Before March 8th, a post appeared in our community expressing gratitude for “micro doses of rejection”… which highlighted an interesting logical chain: if I like a person, it means I must agree with them on everything and align with them completely. Otherwise, disappointment and rejection arise.

It’s difficult to accept people as they are when their views differ from yours, their values don’t match, and they behave in ways you would never allow yourself.

But without this, accepting yourself is impossible. That’s what we’ll talk about in the broadcast.
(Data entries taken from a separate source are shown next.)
(* ===== verification/Ipc.v ===== *)
(** * ipc/ipc.c: message queues

    A queue is a ring of message descriptors; its abstract state is the list of
    pending messages, oldest first ([queue_rep]). *)

From S2P Require Import Prelude State Utils Pmm Heap Objects Thread Sched.

(** The ring enlarged: the messages move to the front of the new array. *)
Definition ipc_grow_queue (queue : Z) : kernel bool :=
  q <- load_queue queue ;;
  let new_cap := u64 (q_capacity q * 2) in
  new_queue <- kmalloc (u64 (new_cap * sizeof_ipc_msg_t)) ;;
  if new_queue =? NULL then ret false else
  _ <- for_range (trips 0 (q_count q)) 0 (fun i =>
         m <- queue_slot q i ;; store_msg new_queue i m) ;;
  _ <- kfree (q_queue q) ;;
  _ <- store_queue queue {| q_queue := new_queue; q_capacity := new_cap; q_head := 0;
                            q_tail := q_count q; q_count := q_count q |} ;;
  ret true.

(** The first thread of the table with the given id. *)
Definition find_thread (tid : Z) : kernel Z :=
  s <- gets k_sched ;;
  r <- for_until (trips 0 (threads_length s)) 0 (fun i =>
         p <- load_ptr (threads s) i ;;
         t <- load_thread p ;;
         ret (if t_tid t =? tid then Some p else None)) ;;
  ret (default NULL r).

(** [memcpy] between two byte blocks of the heap. *)
Definition copy_bytes (dest src n : Z) : kernel unit :=
  bs <- load_bytes src ;;
  if Z.of_nat (length bs) <? n then stuck else store_bytes dest (take (Z.to_nat n) bs).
  • 00:00:05 Greeting, where the multi-stream is happening, emerging from the equinox
  • 00:02:00 Our state – leaning on ourselves, focus inward
  • 00:03:12 Origins of the broadcast topic
  • 00:05:00 The mind’s trap: “liking = 100% alignment = agreement”
  • 00:07:20 Echo chambers. Genuine support or just nodding along
  • 00:11:20 Acceptance is not agreement. Questions of values
  • 00:12:40 Categorical mismatch. Self-destruction from rejection
  • 00:14:50 Equating to oneself. Searching for common ground
  • 00:17:20 Allowing others to be different. Mantras of acceptance
  • 00:21:45 The power to do things your own way – a sign of separation
  • 00:23:23 Wanting to find common ground with someone who repulses you
  • 00:25:17 Admiration – hidden gifts of shadow aspects
  • 00:28:00 “I’m a black sheep.” Evolving to the level of “spiritual person”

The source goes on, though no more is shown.